Projekte 9. März 2018 Warum kann Deutschland kein BIM?

Mit Building Information Modeling (BIM) ist die Digitalisierung auch in der Bauindustrie angekommen – heißt es zumindest überall. Stefan Kögl, bei Siemens Real Estate (SRE) verantwortlich für weltweite Bauvorhaben, stellt dies in Frage.

Während in den angelsächsischen, osteuropäischen und asiatischen Märkten BIM heute vielerorts schon eine Selbstverständlichkeit ist, wird bei uns in Deutschland primär darüber geredet. Die Defizite gehen sogar so weit, dass inzwischen deutschen Firmen Marktteilnehmer aus Osteuropa als Projektpartner empfohlen werden, damit sie ihre Aufträge erfüllen können.

Da stellt sich die berechtigte Frage: Wenn BIM so viele Vorteile bietet, warum wird es dann in Deutschland bisher so selten angewendet? Aus meiner Sicht liegt das zum einen an der Immobilienwirtschaft selber. Diese ist in – man kann fast sagen – mehrere Branchen unterteilt.
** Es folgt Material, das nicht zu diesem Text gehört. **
(** * Index arithmetic of the conv2d unfold kernels (conv2d.cu)

    A shallow embedding of the four CUDA kernels of
    [src/tensor_ops/conv2d/conv2d.cu]:
    [unfold_input_into_patches], [unfold_output_into_patches],
    [transpose_and_broadcast_filters] and [sum_transposed_filters].

    - [size_t] is a 64-bit unsigned integer and [unsigned int] a 32-bit one;
      both are modelled as [Z] with the wrap-around written out.
    - [float] is kept abstract: the kernels only copy elements and, in the
      reducer, add them; the element type, its zero and its addition are
      parameters.
    - Undefined behaviour of the C++ source (division by zero, overflow of
      the signed loop counter, access outside a buffer) is the outcome
      [Undefined] of the [result] monad.
    - A kernel launch is the sequential composition of its threads; every
      thread of these kernels only writes elements owned by its own flat
      index, and the order of the threads is shown not to matter. *)

From Stdlib Require Import ZArith Lia.
From stdpp Require Import base option list list_numbers.

Local Open Scope Z_scope.

(** ** Machine integers *)

Module Machine.

Definition UINT_MAX : Z := 2 ^ 32 - 1.
Definition SIZE_MAX : Z := 2 ^ 64 - 1.
Definition INT_MAX : Z := 2 ^ 31 - 1.

(** Conversion to [unsigned int]. *)
Definition wrap32 (z : Z) : Z := z mod 2 ^ 32.
(** Conversion to [size_t]. *)
Definition wrap64 (z : Z) : Z := z mod 2 ^ 64.

(** [size_t] arithmetic. *)
Definition add64 (a b : Z) : Z := wrap64 (a + b).
Definition sub64 (a b : Z) : Z := wrap64 (a - b).
Definition mul64 (a b : Z) : Z := wrap64 (a * b).

Definition is_size_t (z : Z) : Prop := 0 <= z <= SIZE_MAX.
Definition is_uint (z : Z) : Prop := 0 <= z <= UINT_MAX.

End Machine.
Export Machine.

Infix "+!" := add64 (at level 50, left associativity).
Infix "-!" := sub64 (at level 50, left associativity).
Infix "*!" := mul64 (at level 40, left associativity).

(** ** Outcomes of a computation that may be undefined *)

Inductive result (T : Type) : Type :=
| Ok (t : T)
| Undefined.
Arguments Ok {T} t.
Arguments Undefined {T}.

#[global] Instance result_ret : MRet result := fun _ t => Ok t.
#[global] Instance result_bind : MBind result := fun _ _ f r =>
  match r with
  | Ok t => f t
  | Undefined => Undefined
  end.

(** [a % b] and [a / b] on unsigned operands; a zero divisor is undefined. *)
Definition umod (a b : Z) : result Z :=
  if b =? 0 then Undefined else Ok (a mod b).
Definition udiv (a b : Z) : result Z :=
  if b =? 0 then Undefined else Ok (a / b).

Infix "%!" := umod (at level 40, left associativity).
Infix "/!" := udiv (at level 40, left associativity).

(** [idx /= d] where [idx] is an [unsigned int] and [d] a [size_t]: the
    quotient is computed in [size_t] and converted back. *)
Definition udiv_assign (idx d : Z) : result Z :=
  q ← idx /! d; Ok (wrap32 q).

(** ** The geometry descriptor *)

Record Conv2DOp : Type := MkConv2DOp {
  stride : Z;
  padding : Z;
  kernel : Z;
  batch : Z;
  chan_in : Z;
  chan_out : Z;
  h_in : Z;
  h_out : Z;
  w_in : Z;
  w_out : Z
}.

(** Every field is a [size_t]. *)
Record size_t_fields (op : Conv2DOp) : Prop := MkSizeTFields {
  stride_size_t : is_size_t (stride op);
  padding_size_t : is_size_t (padding op);
  kernel_size_t : is_size_t (kernel op);
  batch_size_t : is_size_t (batch op);
  chan_in_size_t : is_size_t (chan_in op);
  chan_out_size_t : is_size_t (chan_out op);
  h_in_size_t : is_size_t (h_in op);
  h_out_size_t : is_size_t (h_out op);
  w_in_size_t : is_size_t (w_in op);
  w_out_size_t : is_size_t (w_out op)
}.

(** ** Threads and launches *)

(** The built-in variables [blockIdx.x], [blockDim.x] and [threadIdx.x]. *)
Record Thread : Type := MkThread {
  blockIdx : Z;
  blockDim : Z;
  threadIdx : Z
}.

(** [unsigned int i = blockIdx.x * blockDim.x + threadIdx.x;] *)
Definition thread_index (t : Thread) : Z :=
  wrap32 (wrap32 (blockIdx t * blockDim t) + threadIdx t).

(** The threads of a launch with [gridDim] blocks of [blockDim] threads. *)
Definition grid (gridDim blockDim : Z) : list Thread :=
  bi ← seqZ 0 gridDim; ti ← seqZ 0 blockDim; [MkThread bi blockDim ti].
Während beispielsweise im angelsächsischen Raum nach dem Prinzip des Design Build gebaut wird – also ein Unternehmen plant und erstellt alle Gewerke – handeln bei uns die Planer teilweise autark und sehen nur ihr Werk, das sie mit anderen Fachplanern gemeinsam erstellen. Dann kommen die Baufirmen, die ebenfalls Subunternehmen für die einzelnen Gewerke beauftragen und sich versuchen zu optimieren, ohne das fertige Gebäude in der Zukunft im Blick zu haben. Als dritte sehen die Bauherren – wenn sie nicht wie wir als CREM agieren – auch nur den Bau und nicht den späteren Betrieb und sind wie die Finanzbranche einzig und allein an den Kosten und dem aktuellen Marktwert interessiert.
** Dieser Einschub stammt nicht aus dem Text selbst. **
Lemma paso_facturas texto d :
  extraer_facturas texto d = (None, d) \/
  (exists n1 n2, extraer_facturas texto d =
     (None, <["Total" := VInt (numeral_value n2)]>
              (<["V_Bruta" := VInt (numeral_value n1)]> d))) \/
  (exists n1, extraer_facturas texto d =
     (Some (ValueError []), <["V_Bruta" := VInt (numeral_value n1)]> d)) \/
  extraer_facturas texto d = (Some (ValueError []), d).
Proof.
  unfold extraer_facturas, si_match.
  destruct (search patron_seccion_facturas texto) as [mo|] eqn:E; [|now left].
  apply search_facturas_grupos in E as (n1 & n2 & Hg & Hn1 & Hdc1 & Hn2 & Hdc2).
  rewrite (group_1 _ _ _ Hg), (group_2 _ _ _ _ Hg). unfold seguido.
  rewrite (asignar_int_captura _ _ _ Hdc1 Hn1).
  destruct (existsb is_digit n1); [|auto].
  rewrite (asignar_int_captura _ _ _ Hdc2 Hn2).
  destruct (existsb is_digit n2); eauto 6.
Qed.

Lemma conserva_pasos texto : Forall conserva (pasos texto).
Proof.
  assert (forall k n d, In k claves_monetarias -> registro_completo d = true ->
            registro_completo (<[k := VInt (numeral_value n)]> d) = true) as Hint.
  { intros k n d Hk Hd. apply registro_completo_insert; [assumption|].
    right. split; [assumption|]. eauto using numeral_value_nonneg. }
  assert (forall pat k texto, In k claves_monetarias ->
            plain (firstn (length pat - 5) pat) = true ->
            skipn (length pat - 5) pat = monto ->
            conserva (si_match pat texto (fun mo => asignar_int k (group 1 mo))))
    as Hmonto.
  { intros pat k t Hk HP Hm d Hd.
    destruct (paso_monto pat k t d HP Hm) as [->|[[n ->]| ->]]; simpl; auto. }
  assert (forall marca k texto, In k claves_tiempo ->
            conserva (si_match (chars marca ++ ws ++ fecha_hora) texto
                        (fun mo => asignar_str k (group 1 mo)))) as Htiempo.
  { intros marca k t Hk d Hd.
    destruct (paso_tiempo marca k t d) as [->|[g ->]]; simpl; auto.
    apply registro_completo_insert; [assumption|]. left. eauto. }
  unfold pasos. repeat apply List.Forall_cons; try apply List.Forall_nil.
  - apply Htiempo. now left.
  - apply Htiempo. right. now left.
  - intros d Hd.
    destruct (paso_facturas texto d) as [->|[(n1 & n2 & ->)|[(n1 & ->)| ->]]];
      simpl; auto.
    + apply Hint; [right; now left|]. apply Hint; [now left|assumption].
    + apply Hint; [now left|assumption].
  - apply Hmonto; [do 2 right; now left|reflexivity|reflexivity].
  - apply Hmonto; [do 3 right; now left|reflexivity|reflexivity].
  - apply Hmonto; [do 4 right; now left|reflexivity|reflexivity].
  - apply Hmonto; [do 5 right; now left|reflexivity|reflexivity].
Qed.

Lemma conserva_secuencia l : Forall conserva l -> conserva (secuencia l).
Proof.
  induction 1 as [|a l Ha _ IH]; intros d Hd; [exact Hd|].
  simpl. unfold seguido. specialize (Ha d Hd).
  destruct (a d) as [[e|] d']; simpl in *; auto.
Qed.

Lemma ejecutar_fst l : (ejecutar l).1 = (secuencia l datos_iniciales).2.
Proof.
  unfold ejecutar. now destruct (secuencia l datos_iniciales) as [[e|] d].
Qed.

(* ===================================================================== *)
(** * [extraer_datos_pdf]: the record is complete *)

Lemma si_match_ausente pat texto f :
  ausente pat texto = true -> si_match pat texto f = pass.
Proof. unfold ausente, si_match. now destruct (search pat texto). Qed.

Lemma registro_completo_extraer texto :
  registro_completo (extraer_datos_pdf texto).1 = true.
Proof.
  unfold extraer_datos_pdf. rewrite ejecutar_fst.
  apply conserva_secuencia; [apply conserva_pasos|].
  apply registro_completo_iniciales.
Qed.

(** C6.  For every text the returned record has exactly the eight keys,
    with a [str] under the two time keys and a non-negative [int] under the
    six monetary keys; and when no pattern matches, the record is the
    record of defaults and nothing is reported as an error. *)
Theorem extraer_datos_pdf_completo (texto : str) :
  registro_completo (extraer_datos_pdf texto).1 = true /\
  (forallb (fun pat => ausente pat texto) patrones = true ->
   extraer_datos_pdf texto = (datos_iniciales, [])).
Proof.
  split.
  - apply registro_completo_extraer.
  - unfold patrones. simpl. rewrite !andb_true_iff.
    intros (H1 & H2 & H3 & H4 & H5 & H6 & H7 & _).
    unfold extraer_datos_pdf, ejecutar, pasos, extraer_apertura, extraer_cierre,
      extraer_facturas, extraer_efectivo, extraer_datafono, extraer_egresos,
      extraer_diferencia.
    rewrite !si_match_ausente by assumption. reflexivity.
Qed.

Lemma extraer_datos_pdf_completo_witness :
  forallb (fun pat => ausente pat (lit "INFORME SIN DATOS")) patrones = true /\
  extraer_datos_pdf (lit "INFORME SIN DATOS") = (datos_iniciales, []).
Proof.
  split; [reflexivity|].
  apply (extraer_datos_pdf_completo (lit "INFORME SIN DATOS")). reflexivity.
Defined.

(* ===================================================================== *)
(** * [extraer_datos_pdf]: independence of the fields and exceptions *)

Lemma escribe_concat cl l :
  Forall2 escribe cl l -> escribe (concat cl) (secuencia l).
Proof.
  induction 1 as [|ks s cl l Hs _ IH]; simpl; [apply escribe_pass|].
  apply escribe_seguido.
  - eapply escribe_mono; [|exact Hs]. intros k Hk. apply in_or_app. now left.
  - eapply escribe_mono; [|exact IH]. intros k Hk. apply in_or_app. now right.
Qed.

Lemma secuencia_pass l1 l2 d :
  secuencia (l1 ++ pass :: l2) d = secuencia (l1 ++ l2) d.
Proof.
  rewrite !secuencia_app. destruct (secuencia l1 d) as [[e|] d']; reflexivity.
Qed.

Lemma NoDup_claves : NoDup (concat claves_pasos).
Proof. apply (bool_decide_unpack _). vm_compute. exact I. Qed.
Tipp: So verändert Building Information Modeling (BIM) die Prozesse in den Unternehmen.

Jeder dieser Beteiligten verfolgt seine eigenen Interessen – und nur die. Keiner erkennt scheinbar das große Bild und die Möglichkeiten, mit den generierten Daten neue Geschäftsfelder zu erschließen. Bei dem teilweisen Einsatz von BIM wie wir ihn derzeit erleben, wird versucht nach konventionellen Abläufen das große Ganze aus den vorher zerlegten Einzelteilen wieder zusammenzufügen, anstatt neue konsistente Prozesse und der Technik angepasste Abläufe zu implementieren.
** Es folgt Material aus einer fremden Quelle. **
Lemma append_assoc (a b c : string) : (a ++ b) ++ c = a ++ b ++ c.
Proof. induction a as [|x a IH]; simpl; [reflexivity | now rewrite IH]. Qed.

Lemma startsWith_append (x t : string) : startsWith x (x ++ t) = true.
Proof.
  induction x as [|c x IH]; simpl; [reflexivity|].
  now rewrite Ascii.eqb_refl.
Qed.

Lemma includes_here (x t : string) : includes (x ++ t) x = true.
Proof.
  destruct (x ++ t) eqn:E; simpl; rewrite <- E, startsWith_append;
    reflexivity.
Qed.

Lemma includes_skip (a t x : string) :
  includes t x = true -> includes (a ++ t) x = true.
Proof.
  intros H. induction a as [|c a IH]; simpl; [assumption|].
  rewrite IH. apply orb_true_r.
Qed.

End StringFacts.

(** * Properties of the generator *)

Module GeneratorProps.
Import Js Generator Validation Spec StringFacts.

(** ** Field values and membership *)

Lemma strictEq_true (v : JsStr) (lit : string) :
  strictEq v lit = true <-> v = Str lit.
Proof.
  destruct v as [| |s]; simpl; try (split; discriminate).
  rewrite String.eqb_eq. split; [intros ->; reflexivity | congruence].
Qed.

Lemma arrIncludes_occurs (recs : list Recommendation) (type : string) :
  arrIncludes (map rec_type recs) type = true <-> Spec.occurs type recs.
Proof.
  unfold arrIncludes, Spec.occurs. rewrite existsb_exists. split.
  - intros [v [Hin Heq]]. apply strictEq_true in Heq. now subst.
  - intros Hin. exists (Str type). split; [assumption|].
    now apply strictEq_true.
Qed.

Lemma occurs_dec_includes (recs : list Recommendation) (type : string)
  (A : Type) (x y : A) :
  (if Spec.occurs_dec type recs then x else y)
  = (if arrIncludes (map rec_type recs) type then x else y).
Proof.
  destruct (Spec.occurs_dec type recs) as [H|H];
    destruct (arrIncludes (map rec_type recs) type) eqn:E; try reflexivity.
  - apply arrIncludes_occurs in H. congruence.
  - apply arrIncludes_occurs in E. contradiction.
Qed.

Lemma modern_dec_strictEq (s : JsStr) (A : Type) (x y : A) :
  (if Spec.JsStr_eq_dec s (Str "modern") then x else y)
  = (if strictEq s "modern" then x else y).
Proof.
  destruct (Spec.JsStr_eq_dec s (Str "modern")) as [H|H];
    destruct (strictEq s "modern") eqn:E; try reflexivity.
  - apply strictEq_true in H. congruence.
  - apply strictEq_true in E. contradiction.
Qed.

Lemma memb_In (x : string) (l : list string) : memb x l = true <-> In x l.
Proof.
  unfold memb. rewrite existsb_exists. split.
  - intros [y [Hin Heq]]. apply String.eqb_eq in Heq. now subst.
  - intros Hin. exists x. split; [assumption | apply String.eqb_refl].
Qed.

Lemma nodupb_NoDup (l : list string) : nodupb l = true -> NoDup l.
Proof.
  induction l as [|x rest IH]; simpl; intros H; constructor.
  - apply andb_prop in H as [H _]. intros Hin. apply memb_In in Hin.
    rewrite Hin in H. discriminate.
  - apply IH. now apply andb_prop in H as [_ H].
Qed.

Lemma memb_iff (x : string) (l : list string) (P : Prop) (b : bool) :
  memb x l = b -> (b = true <-> P) -> (In x l <-> P).
Proof. intros <- H. now rewrite <- memb_In. Qed.

(** ** C1: the feature list *)

(** C1. For every recommendations list, booking flag and style preference,
    [_determineFeaturesIncluded] returns exactly the ordered list the
    specification builds: the two baseline tokens, the two modern-style
    tokens exactly when the style is "modern", one token for each of the
    three known recommendation types that occurs anywhere in the
    recommendations (in the fixed order, once however often the type
    occurs), the booking token exactly when booking is requested, and the
    three closing tokens. No token is repeated. *)
Theorem features_included_as_specified
  (recs : list Recommendation) (includeBooking : bool) (style : JsStr) :
  let features := _determineFeaturesIncluded recs includeBooking style in
  features = Spec.featuresIncluded recs includeBooking style
  /\ NoDup features
  /\ (In "modern_typography" features <-> style = Str "modern")
  /\ (In "gradient_backgrounds" features <-> style = Str "modern")
  /\ (In "mobile_optimized" features
      <-> Spec.occurs "mobile_optimization" recs)
  /\ (In "seo_optimized" features <-> Spec.occurs "seo_optimization" recs)
  /\ (In "conversion_optimized" features
      <-> Spec.occurs "conversion_optimization" recs)
  /\ (In "booking_integration" features <-> includeBooking = true).
Proof.
  cbv zeta. split.
  - unfold Spec.featuresIncluded, Spec.knownTypes, _determineFeaturesIncluded,
      pushIf. cbn [flat_map fst snd].
    rewrite modern_dec_strictEq. rewrite !occurs_dec_includes.
    destruct (strictEq style "modern"),
      (arrIncludes (map rec_type recs) "mobile_optimization"),
      (arrIncludes (map rec_type recs) "seo_optimization"),
      (arrIncludes (map rec_type recs) "conversion_optimization"),
      includeBooking; reflexivity.
  - rewrite <- (strictEq_true style "modern").
    rewrite <- !arrIncludes_occurs.
    unfold _determineFeaturesIncluded, pushIf.
    destruct (strictEq style "modern"),
      (arrIncludes (map rec_type recs) "mobile_optimization"),
      (arrIncludes (map rec_type recs) "seo_optimization"),
      (arrIncludes (map rec_type recs) "conversion_optimization"),
      includeBooking;
      (split; [apply nodupb_NoDup; reflexivity|]);
      repeat split;
      try (intros _; apply memb_In; reflexivity);
      try discriminate;
      try (intros H; apply memb_In in H; discriminate H).
Qed.

(** ** C2, C8, C10: the palette and template catalogs *)

Lemma ownProperty_In (A : Type) (table : list (string * A)) (key : string)
  (a : A) :
  ownProperty table key = Some a -> In (key, a) table.
Proof.
  induction table as [|[k v] rest IH]; simpl; [discriminate|].
  destruct (k =? key) eqn:E.
  - apply String.eqb_eq in E. intros [= ->]. left. now subst.
  - intros H. right. now apply IH.
Qed.

Lemma hexOrNamed_truthy (c : string) :
  hexOrNamed c = true -> truthy (Str c) = true.
Proof. destruct c; [discriminate | reflexivity]. Qed.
Ein Beispiel: An einem Deckensegel in einem modernen Bürogebäude hängt ein Brandmelder, ein Bewegungsmelder, innen ist ein Kühlelement montiert sowie Licht und Dämmung für die Akustik. An so einem Deckensegel arbeiten heute vier und mehr Gewerke – nicht selten gleichzeitig – auf der Baustelle. Dafür hat der Generalunternehmer mehrere Ausschreibungen gemacht und auf jede davon haben zehn bis 20 Firmen angeboten. Mit BIM geplant könnte dies sehr viel einfacher und schneller als Bauelement „Deckensegel“ vergeben, entsprechend vorgefertigt komplett auf der Baustelle angeliefert und im Ganzen montiert werden.

Das zeigt, welche Potenziale BIM gerade im Innenausbau bietet. Beim Neubau des Siemens Headquarters in München standen nicht selten mehr als 600 Arbeiter von zig Gewerken gleichzeitig auf der Baustelle und sich dabei teilweise auch im Weg.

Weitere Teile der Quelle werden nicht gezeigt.